#### [Available data]
BEGIN

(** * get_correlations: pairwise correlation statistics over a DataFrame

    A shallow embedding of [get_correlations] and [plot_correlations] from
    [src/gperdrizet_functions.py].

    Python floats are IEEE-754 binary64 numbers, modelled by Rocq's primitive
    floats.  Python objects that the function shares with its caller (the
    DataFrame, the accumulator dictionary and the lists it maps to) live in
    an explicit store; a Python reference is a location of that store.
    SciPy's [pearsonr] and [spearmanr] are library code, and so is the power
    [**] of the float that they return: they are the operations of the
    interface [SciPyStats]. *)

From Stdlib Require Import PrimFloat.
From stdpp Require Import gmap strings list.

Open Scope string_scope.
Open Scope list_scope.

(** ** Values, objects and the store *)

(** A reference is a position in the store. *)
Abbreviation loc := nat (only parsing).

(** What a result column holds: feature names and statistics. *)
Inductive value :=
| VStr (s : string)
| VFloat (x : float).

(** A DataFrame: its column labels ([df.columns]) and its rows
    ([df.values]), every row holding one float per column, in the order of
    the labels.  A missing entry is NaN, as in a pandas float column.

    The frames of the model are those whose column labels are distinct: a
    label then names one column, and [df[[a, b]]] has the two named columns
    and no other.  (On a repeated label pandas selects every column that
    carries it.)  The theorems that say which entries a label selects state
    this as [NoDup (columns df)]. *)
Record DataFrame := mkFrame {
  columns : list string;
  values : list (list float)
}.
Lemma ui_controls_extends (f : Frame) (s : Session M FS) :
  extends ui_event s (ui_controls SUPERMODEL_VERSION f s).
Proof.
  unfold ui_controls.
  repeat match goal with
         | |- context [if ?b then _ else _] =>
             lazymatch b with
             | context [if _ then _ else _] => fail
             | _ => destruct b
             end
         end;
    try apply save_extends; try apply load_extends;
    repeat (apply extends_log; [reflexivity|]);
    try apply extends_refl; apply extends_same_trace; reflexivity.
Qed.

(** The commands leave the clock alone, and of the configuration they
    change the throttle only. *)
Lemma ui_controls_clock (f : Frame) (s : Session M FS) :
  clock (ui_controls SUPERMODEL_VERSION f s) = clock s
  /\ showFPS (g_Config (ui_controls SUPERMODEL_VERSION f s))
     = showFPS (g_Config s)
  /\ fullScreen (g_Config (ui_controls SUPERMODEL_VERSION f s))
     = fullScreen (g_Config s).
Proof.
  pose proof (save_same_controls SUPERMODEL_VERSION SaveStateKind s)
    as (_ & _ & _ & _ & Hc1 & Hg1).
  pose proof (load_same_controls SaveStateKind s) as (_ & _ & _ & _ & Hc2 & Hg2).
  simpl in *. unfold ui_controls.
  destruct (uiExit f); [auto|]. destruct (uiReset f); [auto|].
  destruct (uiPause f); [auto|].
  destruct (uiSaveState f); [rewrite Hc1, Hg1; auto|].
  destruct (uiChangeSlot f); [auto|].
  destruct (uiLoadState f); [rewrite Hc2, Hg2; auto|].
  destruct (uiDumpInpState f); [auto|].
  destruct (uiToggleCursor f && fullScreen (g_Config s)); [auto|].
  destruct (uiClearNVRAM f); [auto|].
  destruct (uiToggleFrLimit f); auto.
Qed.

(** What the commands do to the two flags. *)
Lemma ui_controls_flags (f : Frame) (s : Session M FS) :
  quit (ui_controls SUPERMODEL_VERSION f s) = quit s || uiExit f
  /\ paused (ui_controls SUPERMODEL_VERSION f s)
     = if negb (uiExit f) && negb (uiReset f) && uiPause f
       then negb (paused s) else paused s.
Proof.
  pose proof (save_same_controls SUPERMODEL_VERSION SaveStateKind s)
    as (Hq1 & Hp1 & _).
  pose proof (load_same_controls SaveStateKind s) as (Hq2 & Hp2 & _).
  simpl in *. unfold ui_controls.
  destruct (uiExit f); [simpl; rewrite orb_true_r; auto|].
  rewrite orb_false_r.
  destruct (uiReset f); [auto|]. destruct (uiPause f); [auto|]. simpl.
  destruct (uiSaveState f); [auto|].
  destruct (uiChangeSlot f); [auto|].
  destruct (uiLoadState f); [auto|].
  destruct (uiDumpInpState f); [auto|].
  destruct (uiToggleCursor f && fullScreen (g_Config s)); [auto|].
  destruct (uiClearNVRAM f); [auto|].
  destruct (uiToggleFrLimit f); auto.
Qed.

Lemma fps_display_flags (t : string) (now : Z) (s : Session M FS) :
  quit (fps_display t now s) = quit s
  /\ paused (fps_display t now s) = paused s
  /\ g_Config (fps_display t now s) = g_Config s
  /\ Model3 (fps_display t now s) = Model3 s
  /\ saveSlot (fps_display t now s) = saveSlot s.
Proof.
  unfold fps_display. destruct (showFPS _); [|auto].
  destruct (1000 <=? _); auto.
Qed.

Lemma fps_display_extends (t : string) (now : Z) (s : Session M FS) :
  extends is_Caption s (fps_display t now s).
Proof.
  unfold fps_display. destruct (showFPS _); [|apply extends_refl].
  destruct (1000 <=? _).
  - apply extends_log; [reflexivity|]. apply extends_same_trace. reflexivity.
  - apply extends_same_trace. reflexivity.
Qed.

END

#### [Work to be completed]
Copy out the range of lines above starting at the line with "(** A reference" and ending at the line with "repeat (apply extends_log;", exactly and including both.

#### [Solution for this task]
(** A reference is a position in the store. *)
Abbreviation loc := nat (only parsing).

(** What a result column holds: feature names and statistics. *)
Inductive value :=
| VStr (s : string)
| VFloat (x : float).

(** A DataFrame: its column labels ([df.columns]) and its rows
    ([df.values]), every row holding one float per column, in the order of
    the labels.  A missing entry is NaN, as in a pandas float column.

    The frames of the model are those whose column labels are distinct: a
    label then names one column, and [df[[a, b]]] has the two named columns
    and no other.  (On a repeated label pandas selects every column that
    carries it.)  The theorems that say which entries a label selects state
    this as [NoDup (columns df)]. *)
Record DataFrame := mkFrame {
  columns : list string;
  values : list (list float)
}.
Lemma ui_controls_extends (f : Frame) (s : Session M FS) :
  extends ui_event s (ui_controls SUPERMODEL_VERSION f s).
Proof.
  unfold ui_controls.
  repeat match goal with
         | |- context [if ?b then _ else _] =>
             lazymatch b with
             | context [if _ then _ else _] => fail
             | _ => destruct b
             end
         end;
    try apply save_extends; try apply load_extends;
    repeat (apply extends_log; [reflexivity|]);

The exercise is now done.